Последняя фраза заставляет его отойти от окна и приблизиться к кровати. Миллер наклоняется и обхватывает ладонями мое лицо.

– Ты права. Именно поэтому я так расстроен. Ведь это должно было стать для нас самым личным на свете.

Его слова бьют прямо по больному, и у меня невольно вырывается громкий всхлип. Не могу поверить, что я такое натворила. Похоже, я опустилась до уровня матери. Миллер оставляет меня одну, я закрываю рот ладонями, стараясь удержать рыдания и все рвущиеся из меня чувства. Я раскаиваюсь не только в том, как поступила со своим парнем, но и во многом другом. Меня накрывает буря эмоций: горе от потери тети Дженни и отца, вина за причастность к их гибели, ярость от предательства матери, сожаление о той боли, которую я причинила Миллеру. Эмоций так много, я не в состоянии с ними справиться, поэтому падаю обратно на кровать и зарываюсь лицом в подушку. Сейчас мне хочется лишь накрыться одеялом и никогда не просыпаться, чтобы больше не испытывать всего этого. На меня так много навалилось. Это слишком нечестно. Нечестно, нечестно, нечестно.

Матрас рядом со мной прогибается, и когда я поворачиваюсь, то попадаю в теплые объятия. От этого рыдания только усиливаются.

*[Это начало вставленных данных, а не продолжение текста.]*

(** X23.  (For key names other than the two reserved ones.)
    A key from its creation to its deletion.  On the day a key is
    created with a positive limit, a countable POST that presents it and
    is not expired passes authentication and quota: the handler goes on to
    the later stages with the created record, and the store then holds a
    count of 1 for the key.  Once the key is deleted the same request is
    answered 401 and nothing is written. *)
Theorem key_lifecycle (env : Env) (req : Request) (r : db)
    (keyName expiry : string) (dailyLimit : option Z) :
  access_key keyName = true →
  method req = "POST" →
  authorization req = Some ("Bearer " +:+ keyName) →
  today_quota env = today_auth env →
  isExpired env (Some expiry) = false →
  hasNewUserMessage (body req) = Ok true →
  0 < default 100 dailyLimit →
  let created := (createKey (today_auth env) keyName expiry dailyLimit r).1 in
  let deleted := (deleteKey keyName created).1 in
  (∃ d r2,
     handler env req created
       = prepare env (or_else (url req) "/v1/chat/completions") d (body req) r2 ∧
     daily_limit d = default 100 dailyLimit ∧ Redis.expiry d = Some expiry ∧
     ∃ data, keys r2 !! keyName = Some data ∧
             Raw.usage_today data
               = Some {| Raw.date := today_auth env; Raw.count := 1 |}) ∧
  handler env req deleted
    = (deleted, inl (Json 401 {[ "error" := VStr "Invalid API key" ]})).
Proof.
  intros _.
  intros Hm Ha Ht He Hc Hpos created deleted. split.
  - set (stored :=
           {| Raw.expiry := Some expiry;
              Raw.daily_limit := Some (default 100 dailyLimit);
              Raw.usage_today := Some {| Raw.date := today_auth env; Raw.count := 0 |};
              Raw.session_timeout_minutes := Some 15;
              Raw.selected_model := None;
              Raw.selected_api_profile_id := None;
              Raw.max_concurrent_users := None;
              Raw.max_activations := None;
              Raw.max_ips := None |}).
    assert (keys created !! keyName = Some stored) as Hk by apply lookup_insert_eq.
    eexists _, _. rewrite handler_post by done.
    rewrite (pipeline_authenticated _ _ _ _ _ _
               (authenticate_ok env req created keyName stored _ _
                  Ha Hk eq_refl eq_refl eq_refl He)).
    rewrite (quotaStage_countable _ _ _ _ _ Hc).
    rewrite (incrementUsage_fresh _ _ _ _ _ _ Hk eq_refl eq_refl (eq_sym Ht)).
    simpl. rewrite decide_False by lia. simpl.
    split; [reflexivity|]. split; [done|]. split; [done|].
    eexists. split; [apply lookup_insert_eq|done].
  - rewrite handler_post by done. unfold pipeline, H_bind.
    rewrite (authenticate_bearer _ _ _ _ Ha).
    by rewrite getKeyData_absent by apply lookup_delete_eq.
Qed.

(** X24.  (For key names other than the two reserved ones.)
    Selecting a profile for a key reroutes its requests.  After a
    key has selected an existing profile, the record the handler reads for
    the key routes through that profile when the profile is active, with
    its URL, its key and its model, and a 500 when its key is empty; when
    the profile is not active the selection has no effect on the route. *)
Theorem selected_profile_routes (env : Env) (clientPath today keyName pid : string)
    (profile : APIProfile.t) (s : option ProxySettings.t) (r r1 : db)
    (d : RedisKeyData) :
  access_key keyName = true →
  getKeyData today keyName r = (r1, Some d) →
  default ∅ (api_profiles r) !! pid = Some profile →
  pid ≠ "" → own_name pid = true →
  let out := setKeySelectedProfile today keyName (Some pid) r in
  let d' := set_selected_api_profile_id d (Some pid) in
  out.2 = true ∧
  getKeyData today keyName out.1 = (out.1, Some d') ∧
  routeStage env clientPath d' s out.1 =
    if APIProfile.is_active profile then
      if decide (APIProfile.api_key profile = "") then
        (out.1, inl (Json 500 {[ "error" := VStr "API Key not configured";
                                 "message" := VStr "Please configure API Key in Admin Panel Settings" ]}))
      else
        (out.1, inr {| apiUrl := buildUpstreamUrl (APIProfile.api_url profile) clientPath;
                       apiKey := APIProfile.api_key profile;
                       profileModelActual := APIProfile.model_actual profile |})
    else routeStage env clientPath (set_selected_api_profile_id d None) s out.1.
Proof.
  intros _.
  intros Hget Hp Hne _ out d'.
  destruct (getKeyData_stored _ _ _ _ _ Hget) as (_ & Hd & _ & Hprof & _).
  assert (out = (with_key r1 keyName (to_raw d'), true)) as Hout.
  { subst out. unfold setKeySelectedProfile, mbind, M_bind. rewrite Hget.
    unfold getAPIProfile, getAPIProfiles, mbind, M_bind, mret, M_ret. simpl.
    by rewrite Hprof, Hp. }
  rewrite Hout. simpl. split; [done|]. split.
  - erewrite getKeyData_fresh;
      [|apply with_key_lookup|reflexivity|reflexivity|exact Hd].
    by destruct d.
  - unfold routeStage, H_bind. simpl. rewrite decide_False by done.
    unfold liftM, getAPIProfile, getAPIProfiles, mbind, M_bind, mret, M_ret. simpl.
    rewrite Hprof, Hp. simpl.
    destruct (APIProfile.is_active profile); simpl; [|done].
    by destruct (decide _).
Qed.

(** X25.  Settings that were saved never have an empty model name: after
    any save both names are there, the prompt and the model configurations
    are present, and the handler resolves the display name and the upstream
    model to the stored names, not to its own defaults. *)
Theorem saved_settings_name_models (apiUrl apiKey : string)
    (modelDisplay modelActual systemPrompt : option string) (r : db) :
  ∃ s, settings (saveSettings apiUrl apiKey modelDisplay modelActual systemPrompt r).1
         = Some s ∧
       ProxySettings.model_display s ≠ "" ∧ ProxySettings.model_actual s ≠ "" ∧
       is_Some (ProxySettings.system_prompt s) ∧ is_Some (ProxySettings.models s) ∧
       resolveModelDisplay (Some s) = ProxySettings.model_display s ∧
       resolveModelActual None (Some s) = ProxySettings.model_actual s.
Proof.
  eexists. split; [reflexivity|]. simpl.
  assert (∀ a b c, c ≠ "" → or_else a (or_else b c) ≠ "") as Hne
      by (intros; by do 2 apply or_else_nonempty).
  split; [by apply Hne|]. split; [by apply Hne|].
  split; [by eexists|]. split; [by eexists|].
  unfold resolveModelDisplay, resolveModelActual, or_else at 1 4. simpl.
  split; rewrite decide_False; try done; by apply Hne.
Qed.

(** X26.  What is forwarded.  Whenever the later stages produce a request
    for the upstream, the client had asked for the display name, the
    payload sent carries the upstream model under [model] and keeps every
    property of the client's payload except [model], [system] and
    [messages]; the upstream key is not empty, and nothing was written to
    the database. *)
Theorem forwarded_request (env : Env) (clientPath : string) (keyData : RedisKeyData)
    (requestBody : gmap string value) (r r' : db) (fwd : Forward) :
  prepare env clientPath keyData (VObj requestBody) r = (r', inr fwd) →
  r' = r ∧
  requestBody !! "model" = Some (VStr (modelDisplay fwd)) ∧
  upstreamBody fwd !! "model" = Some (VStr (modelActual fwd)) ∧
  modelDisplay fwd = resolveModelDisplay (settings r) ∧
  upstreamKey fwd ≠ "" ∧
  (∀ k, k ≠ "model" → k ≠ "system" → k ≠ "messages" →
        upstreamBody fwd !! k = requestBody !! k).
Proof.
  intros H. pose proof (reads_only_prepare env clientPath keyData (VObj requestBody) r)
    as Hro. rewrite H in Hro. simpl in Hro. subst r'. split; [done|].
  unfold prepare, H_bind at 1 in H. simpl in H.
  unfold H_bind at 1 in H.
  destruct (routeStage env clientPath keyData (settings r) r) as [r1 [resp|route]]
    eqn:Hroute; [done|].
  assert (apiKey route ≠ "") as Hkey.
  { unfold routeStage, H_bind in Hroute.
    repeat case_match; unfold H_ret, reply in *; by simplify_eq. }
  unfold H_bind at 1 in H.
  destruct (requestBody !! "model") as [requested|] eqn:Hm.
  - destruct (is_string requested (resolveModelDisplay (settings r))) eqn:Hreq;
      [apply is_string_iff in Hreq as ->
      |assert (requested ≠ VStr (resolveModelDisplay (settings r))) as Hne
         by (intros Heq; apply is_string_iff in Heq; by rewrite Heq in Hreq)].
    + rewrite (modelStage_match _ _ _ _ Hm) in H.
      unfold H_bind, liftR in H.
      destruct (injectSystemPrompt _ _ _) as [body'|] eqn:Hinj; [|done].
      unfold H_ret in H. simplify_eq. simpl.
      pose proof (injectSystemPrompt_frame _ _ _ _ Hinj) as Hframe.
      split; [done|]. split.
      { rewrite Hframe by done. apply lookup_insert_eq. }
      split; [done|]. split; [done|].
      intros k ? ? ?. rewrite Hframe by done. by rewrite lookup_insert_ne.
    + rewrite (modelStage_mismatch _ _ (VObj requestBody) requested) in H;
        [done|by simpl; rewrite Hm|done].
  - rewrite (modelStage_mismatch _ _ (VObj requestBody) VUndefined) in H;
      [done|by simpl; rewrite Hm|done].
Qed.

End Lifecycle.

(** ** The properties above at sample inputs *)

Section Samples.
Import JsString Redis RedisAdmin Proxy Concurrent.

Lemma getKeyData_idempotent_witness :
  getKeyData "2026-11-03" "k" (getKeyData "2026-11-03" "k" dbExample).1
  = ((getKeyData "2026-11-03" "k" dbExample).1,
     (getKeyData "2026-11-03" "k" dbExample).2).
Proof.
  exact (getKeyData_idempotent "2026-11-03" "k" dbExample eq_refl).
Defined.

Lemma getKeyData_frame_witness :
  settings (getKeyData "2026-11-03" "k" dbExample).1 = settings dbExample.
Proof.
  exact (proj1 (getKeyData_frame "2026-11-03" "k" dbExample eq_refl)).
Defined.

Lemma incrementUsage_contract_witness :
  incrementUsage "2026-11-02" "absent" dbExample
  = (dbExample, {| allowed := false; currentUsage := 0; limit := 0;
                   reason := Some "invalid_key" |}).
Proof.
  exact (proj2 (proj2 (incrementUsage_contract "2026-11-02" "absent" dbExample
                         eq_refl)) eq_refl).
Defined.

Lemma createKey_reads_back_witness :
  (incrementUsage "2026-11-02" "new"
     (createKey "2026-11-02" "new" "2027-01-01" (Some 0) dbExample).1).2
  = rejected 0 0.
Proof.
  exact (proj1 (proj2 (createKey_reads_back "2026-11-02" "new" "2027-01-01" (Some 0)
                         dbExample eq_refl))).
Defined.

Lemma deleteKey_removes_witness :
  getKeyData "2026-11-02" "k" (deleteKey "k" dbExample).1
  = ((deleteKey "k" dbExample).1, None).
Proof.
  exact (proj1 (proj2 (deleteKey_removes "2026-11-02" "k" dbExample eq_refl))).
Defined.

Lemma setKeySelectedModel_reads_back_witness :
  (getKeySelectedModel "2026-11-02" "k"
     (setKeySelectedModel "2026-11-02" "k" (Some "gemini") dbExample).1).2
  = Some "gemini".
Proof.
  exact (proj2 (proj2 (setKeySelectedModel_reads_back "2026-11-02" "k" (Some "gemini")
                         dbExample eq_refl))).
Defined.

Lemma run_alone_is_incrementUsage_witness :
  run "2026-11-02" "k" [0; 0; 0]%nat [Start] lastSlotDb
  = ((incrementUsage "2026-11-02" "k" lastSlotDb).1,
     [Done (incrementUsage "2026-11-02" "k" lastSlotDb).2]).
Proof.
  exact (run_alone_is_incrementUsage "2026-11-02" "k" lastSlotDb eq_refl).
Defined.

Lemma profiles_save_delete_witness :
  (getAPIProfile "p1" (saveAPIProfile profileExample dbExample).1).2
  = Some profileExample.
Proof.
  exact (proj1 (proj2 (profiles_save_delete profileExample "p1" dbExample
                         eq_refl eq_refl))).
Defined.

Lemma setKeySelectedProfile_checks_profile_witness :
  setKeySelectedProfile "2026-11-02" "k" (Some "nowhere") dbExample
  = (dbExample, false).
Proof.
  exact (setKeySelectedProfile_checks_profile "2026-11-02" "k" (Some "nowhere")
           dbExample (Redis.of_raw keyExample 5
                        {| Raw.date := "2026-11-02"; Raw.count := 0 |})
           dbExample eq_refl eq_refl eq_refl).
Defined.

Lemma modelConfigs_save_delete_witness :
  (getModelConfigs (saveModelConfig "gemini" configExample dbExample).1).2 !! "gemini"
  = Some configExample.
Proof.
  exact (proj1 (proj2 (modelConfigs_save_delete "gemini" configExample dbExample
                         eq_refl))).
Defined.


Lemma uncounted_request_costs_nothing_witness :
  (handler envExample (post "/v1/chat/completions" assistantTurn) dbExample).1
  = dbExample.
Proof.
  exact (proj1 (uncounted_request_costs_nothing envExample
                  (post "/v1/chat/completions" assistantTurn) dbExample dbExample "k"
                  (Redis.of_raw keyExample 5
                     {| Raw.date := "2026-11-02"; Raw.count := 0 |})
                  eq_refl eq_refl eq_refl eq_refl eq_refl) eq_refl).
Defined.


Lemma injectSystemPrompt_idempotent_witness :
  injectSystemPrompt "/v1/chat/completions" (Some "Be brief.") chatBodyInjected
  = Ok chatBodyInjected.
Proof.
  exact (proj1 (injectSystemPrompt_idempotent "/v1/chat/completions" "Be brief."
                  chatBody chatBodyInjected ltac:(vm_compute; reflexivity))).
Defined.

Lemma rewriteModelNames_passthrough_witness :
  rewriteModelNames "upstream-model" "Public-Model" "data: hello"
  = "data: hello".
Proof.
  exact (rewriteModelNames_passthrough "upstream-model" "Public-Model" "data: hello"
           eq_refl eq_refl eq_refl eq_refl eq_refl eq_refl eq_refl).
Defined.

Lemma rewriteModelNames_masks_witness :
  rewriteModelNames "upstream-model" "Sonnet-Max" "I am upstream-model, a Haiku"
  = "I am Opus-Max, a Opus" ∧
  includes (rewriteModelNames "upstream-model" "Sonnet-Max" "I am upstream-model, a Haiku")
    "Haiku" = false ∧
  includes (rewriteModelNames "upstream-model" "Sonnet-Max" "I am upstream-model, a Haiku")
    "Sonnet" = false.
Proof.
  exact (rewriteModelNames_masks "upstream-model" "Sonnet-Max"
           "I am upstream-model, a Haiku" eq_refl eq_refl).
Defined.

Я стараюсь рассказать, насколько сожалею о своем поступке, но всхлипывания заглушают слова. Миллер нежно целует меня в висок, видимо, разобрав только то, что я пытаюсь извиниться.

Он не говорит, что прощает меня или что мои действия были оправданы. Он вообще ничего не говорит. Лишь молча сидит рядом и утешает, пока я заливаюсь слезами.

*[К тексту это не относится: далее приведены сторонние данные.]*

(** * The in-memory logger-configuration store of OpenRVDAS

    A shallow embedding of [logger/utils/server_api.py]
    (class [InMemoryServerAPI]) and the properties of its
    specification that concern cruises, modes, per-logger
    configurations and update callbacks.

    Layout: Python-level primitives (strings, [%] formatting,
    truthiness), the data model, a state-and-exception monad over the
    interpreter state, the methods of [InMemoryServerAPI] in source
    order, a well-formedness invariant of the object graph, the
    address check and the retry loop of [NetworkWriter]
    ([logger/writers/network_writer.py]), and then the theorems. *)

From Stdlib Require Import Ascii.
From stdpp Require Import gmap strings list fin_maps pretty.

Set Warnings "-register-all".

Local Open Scope string_scope.
Local Open Scope list_scope.

(** ** Python-level primitives *)

(** The double quote character, which the error messages of the source
    put around the names they report. *)
Definition dq : string := String (Ascii.ascii_of_nat 34) EmptyString.

(** Values that a parsed JSON document can hold: the store keeps
    configuration specifications and status reports in this form and
    never looks inside them, except for Python's truth test. *)
Inductive json : Type :=
  | JNull
  | JBool (b : bool)
  | JNum (n : Z)
  | JStr (s : string)
  | JList (l : list json)
  | JDict (d : list (string * json)).

(** Python's [bool(x)] on such a value. *)
Definition truthy (j : json) : bool :=
  match j with
  | JNull => false
  | JBool b => b
  | JNum n => negb (Z.eqb n 0%Z)
  | JStr s => negb (String.eqb s EmptyString)
  | JList l => negb (bool_decide (l = []))
  | JDict d => negb (bool_decide (d = []))
  end.

(** Registered callbacks are opaque callables, known by name. *)
Definition callback : Type := string.
Definition kwargs : Type := list (string * json).

(** Arguments of a [%] format, of a logging call or of an exception. *)
Inductive pyarg : Type :=
  | ANone
  | AStr (s : string)
  | AInt (n : Z)
  | AFun (f : callback).

(** The exceptions the module can raise; a [ValueError] carries the
    arguments it was built with.  [UnboundLocalError] is the
    [NameError] of a local variable read before any assignment, and
    [RecursionError] the overflow of the call stack.  [BadRef] is not a
    Python exception: it is the model's answer when a reference names
    no object of the heap, which no well-formed state allows. *)
Inductive exn : Type :=
  | ValueError (args : list pyarg)
  | TypeError (msg : string)
  | NameError (name : string)
  | UnboundLocalError (name : string)
  | RecursionError
  | BadRef.

(** [str(x)]. *)
Definition py_str (a : pyarg) : string :=
  match a with
  | ANone => "None"
  | AStr s => s
  | AInt n => pretty n
  | AFun f => "<function " +:+ f +:+ ">"
  end.

Definition not_enough : string := "not enough arguments for format string".
Definition not_all : string :=
  "not all arguments converted during string formatting".

(** [fmt % args], for the conversions the module uses ([%s], [%d] and
    the literal [%%]): each conversion consumes one argument, a missing
    or a left-over argument is a [TypeError], and [%d] wants a number. *)
Fixpoint percent (fmt : string) (args : list pyarg) : exn + string :=
  match fmt with
  | EmptyString =>
      match args with
      | [] => inr EmptyString
      | _ :: _ => inl (TypeError not_all)
      end
  | String c rest =>
      if Ascii.eqb c "%"%char then
        match rest with
        | EmptyString => inl (ValueError [AStr "incomplete format"])
        | String k rest' =>
            if Ascii.eqb k "%"%char then
              match percent rest' args with
              | inr s => inr (String "%"%char s)
              | inl e => inl e
              end
            else if Ascii.eqb k "s"%char then
              match args with
              | [] => inl (TypeError not_enough)
              | a :: args' =>
                  match percent rest' args' with
                  | inr s => inr (py_str a +:+ s)
                  | inl e => inl e
                  end
              end
            else if Ascii.eqb k "d"%char then
              match args with
              | [] => inl (TypeError not_enough)
              | AInt n :: args' =>
                  match percent rest' args' with
                  | inr s => inr (pretty n +:+ s)
                  | inl e => inl e
                  end
              | _ :: _ => inl (TypeError "%d format: a number is required")
              end
            else inl (ValueError [AStr "unsupported format character"])
        end
      else
        match percent rest args with
        | inr s => inr (String c s)
        | inl e => inl e
        end
  end.

(** [sub in s] on strings. *)
Fixpoint str_in (sub s : string) : bool :=
  String.prefix sub s ||
  match s with
  | EmptyString => false
  | String _ s' => str_in sub s'
  end.

Definition ID_SEPARATOR : string := ":".

(** ** Data model *)

(** Dictionaries of the shape [{logger: config_name}] are the only
    objects the store both shares and updates in place: a mode of a
    cruise definition is one, and so is the live table of a cruise.
    They live on a heap and are named by reference, so that sharing
    between a definition and the live state can be told apart from a
    copy.  Every other dictionary is either owned by the store alone or
    never updated after it is built, and is a plain finite map. *)
Definition loc : Type := positive.
Abbreviation table := (gmap string string).

(** [cruise_config["cruise"]]. *)
Record cruise_info : Type := CruiseInfo {
  ci_id : option string;
  ci_start : option string;
  ci_end : option string
}.

(** A logger specification: an optional host and the list of the names
    of the configurations that are valid for the logger. *)
Record logger_spec : Type := LoggerSpec {
  ls_host : option string;
  ls_configs : option (list string)
}.

(** A cruise definition.  Each field is a key of the Python dictionary,
    [None] when the key is absent; a mode maps to the reference of its
    [{logger: config_name}] dictionary. *)
Record cruise_config : Type := CruiseConfig {
  cc_cruise : option cruise_info;
  cc_loggers : option (gmap string logger_spec);
  cc_modes : option (gmap string loc);
  cc_default_mode : option string;
  cc_configs : option (gmap string json)
}.

(** Truth tests: a dictionary is false when it is empty, and so is a
    list; [None] is false. *)
Definition truthy_config (cc : cruise_config) : bool :=
  bool_decide (is_Some (cc_cruise cc)) || bool_decide (is_Some (cc_loggers cc))
  || bool_decide (is_Some (cc_modes cc))
  || bool_decide (is_Some (cc_default_mode cc))
  || bool_decide (is_Some (cc_configs cc)).

Definition truthy_logger (ls : logger_spec) : bool :=
  bool_decide (is_Some (ls_host ls)) || bool_decide (is_Some (ls_configs ls)).

Definition truthy_map {K : Type} `{Countable K} {V : Type}
    (m : gmap K V) : bool :=
  negb (bool_decide (size m = 0)).

Definition truthy_list {A : Type} (l : list A) : bool :=
  negb (bool_decide (length l = 0)).

Definition truthy_str (s : string) : bool :=
  negb (String.eqb s EmptyString).

(** The fields of an [InMemoryServerAPI] object, as [__init__] sets
    them up. *)
Record InMemoryServerAPI : Type := API {
  cruise_configs : gmap string cruise_config;
  mode : gmap string string;
  logger_config : gmap string loc;
  callbacks : gmap (option string) (list (callback * kwargs));
  status : list (Z * json)
}.

Inductive log_level : Type := DEBUG | INFO | ERROR.

(** What a call leaves behind outside the store: log records and the
    calls made to registered callbacks, oldest first. *)
Inductive event : Type :=
  | Logged (level : log_level) (fmt : string) (args : list pyarg)
  | Called (f : callback) (kw : kwargs).

(** The interpreter state: the heap of [{logger: config_name}]
    dictionaries, the store object and the trace of events. *)
Record world : Type := World {
  heap : gmap loc table;
  self : InMemoryServerAPI;
  trace : list event
}.

Definition init : InMemoryServerAPI :=
  {| cruise_configs := ∅; mode := ∅; logger_config := ∅;
     callbacks := ∅; status := [] |}.

(** Field updates. *)
Definition set_cruise_configs (f : gmap string cruise_config → gmap string cruise_config)
    (a : InMemoryServerAPI) : InMemoryServerAPI :=
  {| cruise_configs := f (cruise_configs a); mode := mode a;
     logger_config := logger_config a; callbacks := callbacks a;
     status := status a |}.

Definition set_mode_field (f : gmap string string → gmap string string)
    (a : InMemoryServerAPI) : InMemoryServerAPI :=
  {| cruise_configs := cruise_configs a; mode := f (mode a);
     logger_config := logger_config a; callbacks := callbacks a;
     status := status a |}.

Definition set_logger_config_field (f : gmap string loc → gmap string loc)
    (a : InMemoryServerAPI) : InMemoryServerAPI :=
  {| cruise_configs := cruise_configs a; mode := mode a;
     logger_config := f (logger_config a); callbacks := callbacks a;
     status := status a |}.

Definition set_callbacks
    (f : gmap (option string) (list (callback * kwargs)) →
         gmap (option string) (list (callback * kwargs)))
    (a : InMemoryServerAPI) : InMemoryServerAPI :=
  {| cruise_configs := cruise_configs a; mode := mode a;
     logger_config := logger_config a; callbacks := f (callbacks a);
     status := status a |}.

Definition set_status (f : list (Z * json) → list (Z * json))
    (a : InMemoryServerAPI) : InMemoryServerAPI :=
  {| cruise_configs := cruise_configs a; mode := mode a;
     logger_config := logger_config a; callbacks := callbacks a;
     status := f (status a) |}.

(** ** The monad of the methods: state and exceptions *)

(** A computation runs from a world to a world and either a result or
    the exception it raised; the world it returns with an exception is
    the world at the moment of the [raise]. *)
Definition M (A : Type) : Type := world → world * (exn + A).

Definition ret {A : Type} (a : A) : M A := λ w, (w, inr a).

Definition raise {A : Type} (e : exn) : M A := λ w, (w, inl e).

Definition bind {A B : Type} (m : M A) (k : A → M B) : M B :=
  λ w, match m w with
       | (w', inr a) => k a w'
       | (w', inl e) => (w', inl e)
       end.

Declare Scope py_scope.
Delimit Scope py_scope with py.
Notation "x <- m ;; k" := (bind m (λ x, k))
  (at level 100, m at next level, right associativity) : py_scope.
Notation "m ;; k" := (bind m (λ _, k))
  (at level 100, right associativity) : py_scope.
Local Open Scope py_scope.

(** Reading and updating the store object and the heap. *)
Definition get_self : M InMemoryServerAPI := λ w, (w, inr (self w)).

Definition modify_self (f : InMemoryServerAPI → InMemoryServerAPI) : M unit :=
  λ w, ({| heap := heap w; self := f (self w); trace := trace w |}, inr tt).

Definition emit (e : event) : M unit :=
  λ w, ({| heap := heap w; self := self w; trace := trace w ++ [e] |}, inr tt).

(** Following a reference. *)
Definition deref (l : loc) : M table :=
  λ w, match heap w !! l with
       | Some t => (w, inr t)
       | None => (w, inl BadRef)
       end.

(** A new dictionary object holding [t]: its reference is one the heap
    does not use yet. *)
Definition fresh_loc (h : gmap loc table) : loc := fresh (dom h).

Definition alloc (t : table) : M loc :=
  λ w, let l := fresh_loc (heap w) in
       ({| heap := <[l := t]> (heap w); self := self w; trace := trace w |},
        inr l).

(** [d[k] = v] on the dictionary object at [l]. *)
Definition store_item (l : loc) (k v : string) : M unit :=
  λ w, match heap w !! l with
       | Some t =>
           ({| heap := <[l := <[k := v]> t]> (heap w); self := self w;
               trace := trace w |}, inr tt)
       | None => (w, inl BadRef)
       end.

(** [raise ValueError(fmt % args)]: the message is formatted first, and
    a failure of the formatting is the exception that escapes. *)
Definition raise_ValueError {A : Type} (fmt : string) (args : list pyarg) : M A :=
  match percent fmt args with
  | inr msg => raise (ValueError [AStr msg])
  | inl e => raise e
  end.

(** Evaluating a name that is bound neither in the function nor in the
    module. *)
Definition unbound {A : Type} (name : string) : M A := raise (NameError name).

(** [logging.debug], [logging.info], [logging.error]: the record is
    kept with its format and arguments. *)
Definition logging (level : log_level) (fmt : string) (args : list pyarg) : M unit :=
  emit (Logged level fmt args).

Я прячу лицо у него на груди, утыкаясь в футболку. Когда дар речи наконец возвращается ко мне, я снова и снова повторяю:

– Прости меня. Прости, пожалуйста. Прости. Ты был прав, и я ужасно себя повела. – Слова доносятся приглушенно сквозь ткань. – Мне очень жаль, что я так поступила.

– Знаю, тебе плохо, – шепчет Миллер, нежно положив ладонь мне на лицо. – И я тебя прощаю. Но все равно я пока зол.

Несмотря на последнюю фразу, он снова целует меня в висок, и это все, что сейчас нужно. Он и должен сердиться на меня. Имеет полное право. Я и сама на себя злюсь.

Какое-то время парень лежит рядом на кровати, но, как только я перестаю плакать, отстраняется и смотрит на меня, гладя по щеке.

– Мне пора. Уже поздно.

– Пожалуйста, не уходи, – качаю я головой, умоляюще заглядывая ему в глаза. – Я не хочу оставаться одна.

Замечаю его сомнение, но спустя три секунды Миллер все же кивает. Затем садится, снимает футболку и натягивает ее на меня.

– Надень.

Я слушаюсь и опускаю футболку до бедер, не убирая от груди одеяла, пока не оказываюсь прикрытой.

Понимаю, что, несмотря на случившееся сегодня, Миллер так и не видел меня обнаженной, ведь он даже не поворачивался в мою сторону, когда я сбросила полотенце.

Он тоже забирается под покрывало и притягивает меня к себе, так что моя спина оказывается прижатой к его груди. Мы делим одну подушку. Держимся за руки. И в конце концов погружаемся в сон, злясь на разных людей, но одинаково страдая.